(* ===== verification/BatchInv.v ===== *)
(** The columns of a batch: every column of a non-empty batch has one entry per
    request, and for a request that holds a row these entries are its row, its
    length and its logprob arguments.  [filter_batch], [merge_batch] and
    [prepare_for_extend] keep them so, and raise nothing. *)

From stdpp Require Import base gmap strings list.
From Stdlib Require Import ZArith QArith Lia.
From S2P Require Import Prelude.
From S2P Require Import PyData.
From S2P Require Import RadixKey.
From S2P Require Import RadixTree.
From S2P Require Import ReqCache.
From S2P Require Import BatchAlloc.
From S2P Require Import Delayer.
From S2P Require Import PrefillAdder.
From S2P Require Import ScheduleBatch.

Open Scope Z_scope.

(** ** Picking positions *)

(** The entries of [l] at [idx]. *)
Definition at_indices {A} (l : list A) (idx : list nat) : list A := omap (λ i, l !! i) idx.

Definition in_range (n : nat) (idx : list nat) : Prop := Forall (λ i, i < n)%nat idx.

Lemma pick_ok {A} (l : list A) idx :
  in_range (length l) idx → pick l idx = Ok (at_indices l idx).
Proof.
  induction 1 as [|i idx Hi _ IH]; [done|]. cbn [pick].
  destruct (lookup_lt_is_Some_2 l i Hi) as [x Hx]. rewrite Hx. py_run. rewrite IH. py_run.
  cbn. by rewrite Hx.
Qed.

Lemma pick_opt_ok {A} (o : option (list A)) idx :
  (∀ l, o = Some l → in_range (length l) idx) →
  pick_opt o idx = Ok ((λ l, at_indices l idx) <$> o).
Proof. destruct o as [l|]; [|done]. intros Hl. cbn. by rewrite pick_ok by auto. Qed.

Lemma at_indices_length {A} (l : list A) idx :
  in_range (length l) idx → length (at_indices l idx) = length idx.
Proof.
  induction 1 as [|i idx Hi _ IH]; [done|]. cbn.
  destruct (lookup_lt_is_Some_2 l i Hi) as [x ->]. cbn. by f_equal.
Qed.

Lemma at_indices_lookup {A} (l : list A) idx k :
  in_range (length l) idx → at_indices l idx !! k = idx !! k ≫= λ i, l !! i.
Proof.
  intros Hr. revert k. induction Hr as [|i idx Hi _ IH]; intros k; [done|]. cbn.
  destruct (lookup_lt_is_Some_2 l i Hi) as [x Hx]. rewrite Hx. destruct k as [|k]; cbn; [by rewrite Hx|].
  apply IH.
Qed.

Lemma at_indices_fmap {A B} (f : A → B) (l : list A) idx :
  f <$> at_indices l idx = at_indices (f <$> l) idx.
Proof.
  induction idx as [|i idx IH]; [done|]. cbn. rewrite list_lookup_fmap.
  destruct (l !! i); cbn; [by f_equal|done].
Qed.

Lemma at_indices_all {A} (l : list A) : at_indices l (seq 0 (length l)) = l.
Proof.
  assert (∀ pre, omap (λ i, (pre ++ l) !! i) (seq (length pre) (length l)) = l) as Hg; [|apply (Hg [])].
  induction l as [|x l IH]; intros pre; [done|]. cbn. rewrite list_lookup_middle by done. f_equal.
  specialize (IH (pre ++ [x])). rewrite <-app_assoc, length_app in IH. cbn in IH.
  by rewrite Nat.add_1_r in IH.
Qed.

Lemma at_indices_filter {A} (P : A → Prop) `{!∀ x, Decision (P x)} (p : nat → bool) (l : list A) :
  (∀ i x, l !! i = Some x → p i = true ↔ P x) →
  at_indices l (filter (λ i, p i = true) (seq 0 (length l))) = filter P l.
Proof.
  assert (∀ l pre, (∀ i x, l !! i = Some x → p (length pre + i)%nat = true ↔ P x) →
    omap (λ i, (pre ++ l) !! i) (filter (λ i, p i = true) (seq (length pre) (length l))) = filter P l)
    as Hg; [|apply (Hg l [])].
  clear l. induction l as [|x l IH]; intros pre Hp; [done|]. cbn [length seq]. rewrite !filter_cons.
  pose proof (Hp 0%nat x eq_refl) as Hx. rewrite Nat.add_0_r in Hx.
  specialize (IH (pre ++ [x])). rewrite <-app_assoc, length_app, Nat.add_1_r in IH. cbn [app] in IH.
  assert (∀ i y, l !! i = Some y → p (S (length pre) + i)%nat = true ↔ P y) as Hp'.
  { intros i y Hy. rewrite Nat.add_succ_comm. by apply (Hp (S i)). }
  case_decide as Hd; [|rewrite decide_False by tauto; by apply IH].
  rewrite decide_True by tauto. cbn. rewrite list_lookup_middle by done. f_equal. by apply IH.
Qed.

Lemma at_indices_perm {A} (l : list A) idx :
  NoDup idx → in_range (length l) idx → length idx = length l → at_indices l idx ≡ₚ l.
Proof.
  intros Hnd Hr Hlen. assert (idx ≡ₚ seq 0 (length l)) as Hp.
  { apply submseteq_length_Permutation; [|rewrite length_seq; lia].
    apply NoDup_submseteq; [done|]. intros i Hi. apply elem_of_seq.
    unfold in_range in Hr. rewrite Forall_forall in Hr. specialize (Hr i Hi). lia. }
  unfold at_indices. rewrite Hp. fold (at_indices l (seq 0 (length l))). by rewrite at_indices_all.
Qed.

(** Filters that keep nothing or everything. *)
Lemma filter_none {B} (P : B → Prop) `{!∀ y, Decision (P y)} (l : list B) : (∀ y, y ∈ l → ¬ P y) → filter P l = [].
Proof.
  induction l as [|y l IH]; intros Hl; [done|]. rewrite filter_cons, decide_False by (apply Hl; set_solver). apply IH. set_solver.
Qed.

Lemma filter_every {B} (P : B → Prop) `{!∀ y, Decision (P y)} (l : list B) : (∀ y, y ∈ l → P y) → filter P l = l.
Proof.
  induction l as [|y l IH]; intros Hl; [done|]. rewrite filter_cons, decide_True by (apply Hl; set_solver). f_equal. apply IH. set_solver.
Qed.

Lemma filter_full {A} (P : A → Prop) `{!∀ x, Decision (P x)} (l : list A) :
  length (filter P l) = length l → filter P l = l.
Proof.
  induction l as [|x l IH]; [done|]. rewrite filter_cons. pose proof (length_filter P l).
  case_decide; cbn; [|lia]. intros [= Hl]. f_equal. auto.
Qed.

Lemma in_range_seq n : in_range n (seq 0 n).
Proof. apply Forall_forall. intros i Hi%elem_of_seq. lia. Qed.

Lemma in_range_filter n p : in_range n (filter (λ i, p i = true) (seq 0 n)).
Proof. apply Forall_forall. intros i [_ Hi%elem_of_seq]%list_elem_of_filter. lia. Qed.

(** ** The columns *)

Definition running (r : BReq) : Prop := is_finished (sreq r) = false.
Global Instance running_dec r : Decision (running r) := decide (is_finished (sreq r) = false).

(** The logprob columns. *)
Record logp_ok (rs : list BReq) (lg : LogprobInfo) : Prop := {
  lo_any : batch_return_logprob lg = existsb (λ r, return_logprob (bkv r)) rs;
  lo_cols : batch_return_logprob lg = true → ∃ tops toks,
    top_logprobs_nums lg = Some tops ∧ token_ids_logprobs lg = Some toks ∧
    length tops = length rs ∧ length toks = length rs ∧
    ∀ i r, rs !! i = Some r → return_logprob (bkv r) = true →
      tops !! i = Some (top_logprobs_num r) ∧ toks !! i = Some (token_ids_logprob r);
}.

(** The columns agree with the requests.  The request determines its row, its length
    and its logprob arguments; for [input_ids] and [orig_seq_lens], which it does not
    determine, only the number of entries is fixed here, and [batch_rows] and
    [batch_inputs] below say that they move together with the requests. *)
Record columns_ok (b : ScheduleBatch) : Prop := {
  co_len : length (req_pool_indices (cols b)) = length (reqs b) ∧
    length (seq_lens (cols b)) = length (reqs b) ∧ length (orig_seq_lens (cols b)) = length (reqs b);
  co_cpu : req_pool_indices_cpu (cols b) = req_pool_indices (cols b) ∧
    seq_lens_cpu (cols b) = Some (seq_lens (cols b));
  co_ids l : input_ids b = Some l → length l = length (reqs b);
  co_req i r : reqs b !! i = Some r → is_Some (req_pool_idx (bkv r)) →
    req_pool_idx (bkv r) = req_pool_indices (cols b) !! i ∧
    seq_lens (cols b) !! i = Some (kv_committed_len (bkv r));
  co_logp : logp_ok (reqs b) (logp b);
  co_grammar : batch_has_grammar (flags b) = existsb has_grammar (reqs b);
}.

(** [is_empty] goes by the requests: an emptied batch keeps stale columns. *)
Definition batch_cols_ok (b : ScheduleBatch) : Prop := reqs b = [] ∨ columns_ok b.

Lemma existsb_elem {A} (f : A → bool) l : existsb f l = true ↔ ∃ x, x ∈ l ∧ f x = true.
Proof. rewrite existsb_exists. by setoid_rewrite list_elem_of_In. Qed.

Lemma at_indices_elem {A} (l : list A) idx x : x ∈ at_indices l idx → x ∈ l.
Proof. intros (i & _ & Hx)%list_elem_of_omap. by eapply list_elem_of_lookup_2. Qed.

(** The logprob part of [filter_batch]. *)
Lemma filter_logp_ok (rs : list BReq) lg keep :
  in_range (length rs) keep → logp_ok rs lg →
  let rs' := at_indices rs keep in
  ∃ lg', (if existsb (λ r, return_logprob (bkv r)) rs' then
      let! tops := of_option TypeError (top_logprobs_nums lg) in
      let! tops := pick tops keep in
      let! toks := of_option TypeError (token_ids_logprobs lg) in
      let! toks := pick toks keep in
      Ok (mkLogp true (Some tops) (Some toks))
    else Ok (mkLogp false None None)) = Ok lg' ∧ logp_ok rs' lg'.
Proof.
  intros Hr [Hany Hcols] rs'. destruct (existsb _ rs') eqn:He.
  - assert (batch_return_logprob lg = true) as Ht.
    { rewrite Hany. apply existsb_elem in He as (x & Hx & Hf). apply existsb_elem.
      exists x. split; [by eapply at_indices_elem|done]. }
    destruct (Hcols Ht) as (tops & toks & -> & -> & Hl1 & Hl2 & Hat). py_run.
    rewrite pick_ok by (by rewrite Hl1). py_run. rewrite pick_ok by (by rewrite Hl2). py_run.
    eexists; split; [done|]. split; [done|]. intros _. eexists _, _. split; [done|]. split; [done|].
    unfold rs'. rewrite !at_indices_length by (by rewrite ?Hl1, ?Hl2). split_and!; [done..|].
    intros i r. rewrite !at_indices_lookup by (by rewrite ?Hl1, ?Hl2).
    destruct (keep !! i) as [j|]; [|done]. cbn. by apply Hat.
  - eexists; split; [done|]. by split; [|].
Qed.

(** With [keep_indices] given, every column keeps exactly those positions. *)
Lemma filter_keep_ok keep b :
  NoDup keep → in_range (length (reqs b)) keep → batch_cols_ok b →
  ∃ b', filter_keep keep b = Ok b' ∧ batch_cols_ok b' ∧ reqs b' ≡ₚ at_indices (reqs b) keep ∧
    ((length keep = length (reqs b) → keep = seq 0 (length (reqs b))) → reqs b' = at_indices (reqs b) keep) ∧
    enable_overlap b' = enable_overlap b.
Proof.
  intros Hnd Hr Hb. unfold filter_keep. destruct (Nat.eqb_spec (length keep) 0) as [Hz|Hz].
  { destruct keep; [|done]. eexists; split; [done|]. split_and!; [by left|done..]. }
  destruct (Nat.eqb_spec (length keep) (length (reqs b))) as [Hl|Hl].
  { eexists; split; [done|]. split_and!; [done| | |done].
    - symmetry. by apply at_indices_perm.
    - intros Hk. by rewrite Hk, at_indices_all by done. }
  destruct Hb as [Hb|[(L1 & L2 & L3) (C1 & C2) Hids Hreq Hlogp Hg]].
  { rewrite Hb in Hr. destruct keep as [|i keep]; [done|]. apply Forall_cons in Hr as [? _]. cbn in *. lia. }
  rewrite pick_ok by done. py_run. rewrite pick_ok by (by rewrite L1). py_run.
  rewrite C1, pick_ok by (by rewrite L1). py_run. rewrite pick_ok by (by rewrite L2). py_run.
  rewrite pick_ok by (by rewrite L3). py_run.
  rewrite pick_opt_ok by (intros l Hl'; by rewrite (Hids l Hl')). py_run. rewrite C2.
  rewrite pick_opt_ok by (intros l [= <-]; by rewrite L2). py_run.
  destruct (filter_logp_ok (reqs b) (logp b) keep Hr Hlogp) as (lg & -> & Hlg). py_run.
  eexists; split; [done|]. split_and!; [|done..]. right.
  split; cbn [reqs cols req_pool_indices req_pool_indices_cpu seq_lens seq_lens_cpu orig_seq_lens input_ids logp flags
    batch_has_grammar fmap option_fmap option_map]; try done.
  - by rewrite !at_indices_length by (by rewrite ?L1, ?L2, ?L3).
  - intros l. destruct (input_ids b) as [l0|] eqn:Hl0; [|done]. intros [= <-].
    by rewrite !at_indices_length by (by rewrite ?(Hids l0 eq_refl)).
  - intros i r. rewrite !at_indices_lookup by (by rewrite ?L1, ?L2).
    destruct (keep !! i) as [j|]; [|done]. cbn. by apply Hreq.
Qed.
---------------
**WORK INSTRUCTION**
Would you filter the records and copy each line that contains the word "running"?

**YOUR RESPONSE**
Definition running (r : BReq) : Prop := is_finished (sreq r) = false.
Global Instance running_dec r : Decision (running r) := decide (is_finished (sreq r) = false).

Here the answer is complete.